Gardening At Night

‘How long, Lord ? Will you forget me forever? How long will you hide your face from me? How long must I wrestle with my thoughts and day after day have sorrow in my heart? How long will my enemy triumph over me?’ Psalms 13:1-2

For sure, the thirteenth Psalm reminds me most being in the midst of my Dad’s decline from brain cancer. It was the darkest, hardest, most emotionally draining season of my life. Hope was an irrelevant concept for the most part. I knew of the word. I had an idea of what faith was. But, the fruition of either was nowhere to be seen. Not even a slight glow or flicker. Nothing was tangible, but, the weight piling up on my chest. In the midst of it all, on October 31, 2011 after returning from another doctor’s appointment where we’d received yet another portion of disheartening news, I wrote this poem:

Your face
Your reflection
On the rolling surface of the water
Through the torrents of rain
And the churning gale
The notion of a darkest hour
Before some supposed dawn
Surfacing for a moment
Elusive at best
Leaving me here
This morning
Having learned only this lesson
That there is
A darker day
To come
While hope springs
So apparently
Does the darkness
That causes us
To yearn
For it
Or so it seems in this moment
When the instruments that I have
To aid my navigation
Are under water

Indeed, the road continued through harder and darker places than I’d experienced yet at the time I wrote that poem. For three months and twenty days more I would continue making memories that I wouldn’t want to remember and crashing into moments that I would buckle under the pressure of, leading up to the moment when, with my head on his chest, I listened to his heartbeat slow to a stop on an uncharacteristically snow-covered, cold February North Carolina night.

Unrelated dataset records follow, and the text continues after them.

(** * IELTS AI Coach: the evaluation graph (backend/app)

    A shallow embedding of the LangGraph workflow of the backend:
    - [graph_state.py]   the state dictionary threaded through the graph,
    - [graph_builder.py] the router, the error node and the topology,
    - [graph_nodes.py]   text sanitisation, output validation, the
                         evaluator nodes and the synthesizer,
    - [llm_config.py]    the [MAX_RETRIES] setting,
    - [main.py]          the input dictionary the API hands to the graph.

    Python strings are modelled by [string]; a character stands for a code
    point below 256, and [str.lower] / [str.split] are given on that range.
    Python exceptions, the calls to the language model and [time.sleep] are
    modelled by a small state-and-error monad over a trace of events.
    The language model is a collaborator that may answer each call in any
    way; a call is recorded with the values substituted into the prompt
    template, not with the prompt text.  Logging and wall-clock
    measurements have no influence on the returned values and are left
    out. *)

From Stdlib Require Import ZArith Lia List String Ascii Bool DecimalString.
From stdpp Require Import base gmap strings list.

Local Open Scope string_scope.
Local Open Scope list_scope.
Local Open Scope Z_scope.

(** ** Python strings *)

Module PyStr.

(** [str.isspace] on code points below 256: TAB..CR, FS..US, SPACE,
    NEL (0x85) and NBSP (0xA0).  These are the separators of
    [str.split()] without arguments. *)
Definition is_space (c : ascii) : bool :=
  let n := N_of_ascii c in
  ((9 <=? n)%N && (n <=? 13)%N) || ((28 <=? n)%N && (n <=? 32)%N)
  || (n =? 133)%N || (n =? 160)%N.

(** [str.lower] on one code point below 256: A..Z and the Latin-1
    capitals 0xC0..0xDE (the multiplication sign 0xD7 apart) move up
    by 32. *)
Definition lower_char (c : ascii) : ascii :=
  let n := N_of_ascii c in
  if ((65 <=? n)%N && (n <=? 90)%N)
     || ((192 <=? n)%N && (n <=? 222)%N && negb (n =? 215)%N)
  then ascii_of_N (n + 32) else c.

Fixpoint lower (s : string) : string :=
  match s with
  | EmptyString => EmptyString
  | String c t => String (lower_char c) (lower t)
  end.

(** [needle in hay] *)
Fixpoint contains (needle hay : string) : bool :=
  if String.prefix needle hay then true
  else match hay with
       | EmptyString => false
       | String _ t => contains needle t
       end.

(** Truth value of a string: [bool(s)]. *)
Definition truthy (s : string) : bool :=
  match s with EmptyString => false | _ => true end.

(** [text.split()]: the maximal runs of non-space characters, in
    order.  [cur] is the word read so far. *)
Fixpoint split_aux (cur : string) (s : string) : list string :=
  match s with
  | EmptyString =>
      match cur with EmptyString => [] | _ => [cur] end
  | String c t =>
      if is_space c then
        match cur with
        | EmptyString => split_aux EmptyString t
        | _ => cur :: split_aux EmptyString t
        end
      else split_aux (cur +:+ String c EmptyString) t
  end.

Definition split (s : string) : list string := split_aux EmptyString s.

(** [sep.join(words)] *)
Fixpoint join (sep : string) (words : list string) : string :=
  match words with
  | [] => EmptyString
  | [w] => w
  | w :: ws => w +:+ sep +:+ join sep ws
  end.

The pain and grief of what had transpired, the loss, the manner in which it all broke down, and my mourning would continue to toss and turn me for days, weeks, months, and years to come.

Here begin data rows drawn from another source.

(** X11: what [get_chat_history] makes of the rows it reads: the messages in the
    order of the rows, those that are missing or falsy left out.  The result
    is the truthy part of the [message] column, so nothing truthy is lost
    and nothing is reordered. *)
Theorem chat_history_is_truthy_messages (data : list row) :
  messages_of data = filter (λ m, truthy_json m) (omap (dict_get "message") data)
  ∧ Forall (λ m, truthy_json m = true) (messages_of data)
  ∧ sublist (messages_of data) (omap (dict_get "message") data)
  ∧ (length (messages_of data) ≤ length data)%nat.
Proof.
  assert (messages_of data
          = filter (λ m, truthy_json m) (omap (dict_get "message") data)) as Heq.
  { unfold messages_of. induction data as [|r data IH]; [done|].
    cbn [omap list_omap].
    destruct (dict_get "message" r) as [m|]; [|exact IH].
    rewrite filter_cons.
    destruct (truthy_json m) eqn:Hm.
    - destruct (decide _) as [_|Hn]; [|by destruct Hn]. by rewrite IH.
    - destruct (decide _) as [Hy|_]; [by destruct Hy|]. exact IH. }
  split; [exact Heq|]. split; [|split].
  - rewrite Heq. apply Forall_forall. intros m Hin.
    apply list_elem_of_filter in Hin as [Hm _]. by apply Is_true_true_1.
  - rewrite Heq. apply sublist_filter.
  - rewrite Heq.
    etrans; [apply length_filter|].
    clear. induction data as [|r data IH]; [done|].
    cbn [omap list_omap]. destruct (dict_get "message" r); simpl; lia.
Qed.

(** X12: a message written and read back.  When the text parses, or when
    [json.loads] rejects it with [JSONDecodeError], [create_message]
    inserts one row, whose [message] is the parsed value or the text
    wrapped in a [content] object.  Reading that row back with
    [get_chat_history] yields the stored value when it is truthy and nothing
    otherwise: rejected text always comes back, wrapped, while a message
    whose JSON is [null], [false], [0], an empty string, list or dict is
    stored but never returned.  Any other exception of [json.loads] is not
    caught: it reaches the caller and nothing is inserted. *)
Theorem message_written_then_read (session_id role message : string) st :
  let written stored :=
    inserted_into "chat_messages"
      (Eff.events (create_message session_id role message st).2)
    = inserted_into "chat_messages" (Eff.events st) ++ [message_row session_id role stored]
    ∧ messages_of [message_row session_id role stored]
      = (if truthy_json stored then [stored] else []) in
  match json_loads message with
  | inr message_obj => written message_obj
  | inl e =>
      if is_JSONDecodeError e
      then written (JDict [("content", JStr message)])
           ∧ messages_of [message_row session_id role (JDict [("content", JStr message)])]
             = [JDict [("content", JStr message)]]
      else create_message session_id role message st = (inl e, st)
  end.
Proof.
  cbv zeta. unfold create_message, parse_message, run_query, inserted_into.
  destruct (json_loads message) as [e|v]; [destruct (is_JSONDecodeError e)|];
    eff_unfold; simpl; try done.
  - split; [|done]. split; [|done].
    destruct (execute _ (Eff.env st)) as [[e'|rows] w']; simpl;
      rewrite ?executed_app, ?omap_app; simpl;
      rewrite <- ?app_assoc, ?app_nil_r; done.
  - split.
    + destruct (execute _ (Eff.env st)) as [[e'|rows] w']; simpl;
        rewrite ?executed_app, ?omap_app; simpl;
        rewrite <- ?app_assoc, ?app_nil_r; done.
    + unfold messages_of, message_row. simpl. by destruct (truthy_json v).
Qed.
(** * Research-Quest: the stage-gated graph state machine of [server/index.js]

  A shallow embedding of class [ResearchQuestGraph] and of the tool
  handler that drives it, with the properties its specification states
  about it and further properties of the code.

  Conventions of the embedding.
  - A JavaScript number is an IEEE-754 binary64 value: Rocq's primitive
    [float], whose operations round exactly as the JavaScript ones do.
  - A JavaScript string is a sequence of UTF-16 code units.  The model
    covers the code units below 256, one [ascii] each, so [String.length]
    is the [length] property.
  - A caller-supplied argument is a [value]: what [JSON.parse] can build,
    plus [undefined] for an argument that was left out.
  - [this] is a [graph] record threaded through the methods; an exception
    is the [Throw] outcome; [try]/[catch] is [match] on the outcome.
  - A [Map] is an association list in insertion order, a [Set] a
    duplicate-free list in insertion order.
  - Of a [console.error] line only the conversion of a caller's value in
    its template literal is kept, since it can throw.  Timestamps
    ([created], [updated], [timestamp]) and the unused random [uuidv4()]
    defaults are left out: no method reads them back. *)

From Stdlib Require Import Floats ZArith Uint63 Bool List Ascii String Arith Lia.
From Stdlib Require Import DecimalString DecimalNat.
Import ListNotations.

Set Warnings "-register-all,-inexact-float".

Local Open Scope string_scope.
Local Open Scope list_scope.
Local Open Scope nat_scope.

(* ================================================================== *)
(** * Strings *)

Module Str.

I couldn’t feel the presence of Jesus in so many of those moments. My emotions were having their way. But, the truth is, He never left my side.

A few lines later, the scripture quoted above goes on to say…

“But I trust in Your unfailing love; my heart rejoices in Your salvation. I will sing the Lord’s praise, for He has been good to me.”

As a long time R.E.M. fan, I’ve been familiar with and loved one of their earliest songs, “Gardening At Night,” for some time. I’d bet that Michael Stipe never intended it to be connected with a post such as this, but, I couldn’t resist connecting the apt poetic imagry of the song to my spiritual experience noted here. By God’s grace and in His time, I’ve been able to taste the rich fruit of that which we hope for, but, that is not seen. The deep emotional toil that He walked with me through, now, has proven to have been the churning of fresh, nutrient-rich soil out of which blessings unimaginable have grown.

Now, the dark season that He brought me through serves as a strong reminder to hold fast to Him, above all else, going forward, because, truly, His love is all that we can count on for sure and the glory that we will get to experience in eternity will far outshine any pain we experience here (Romans 8:18).

One thought on “Gardening At Night

  1. Good stuff here. I can relate to parts of this as I lost my Dad to brain cancer 20 years ago. If I psychoanalyze this, that May have been the start of a dark road. I too have found peace.
    Yesterday was his earthly birthday. After my morning Devotional, I sat and cried. I’ve not cried that much for some time Mark. Tears of loss but also tears of appreciation. We have a good Father above who dwells with us today and here.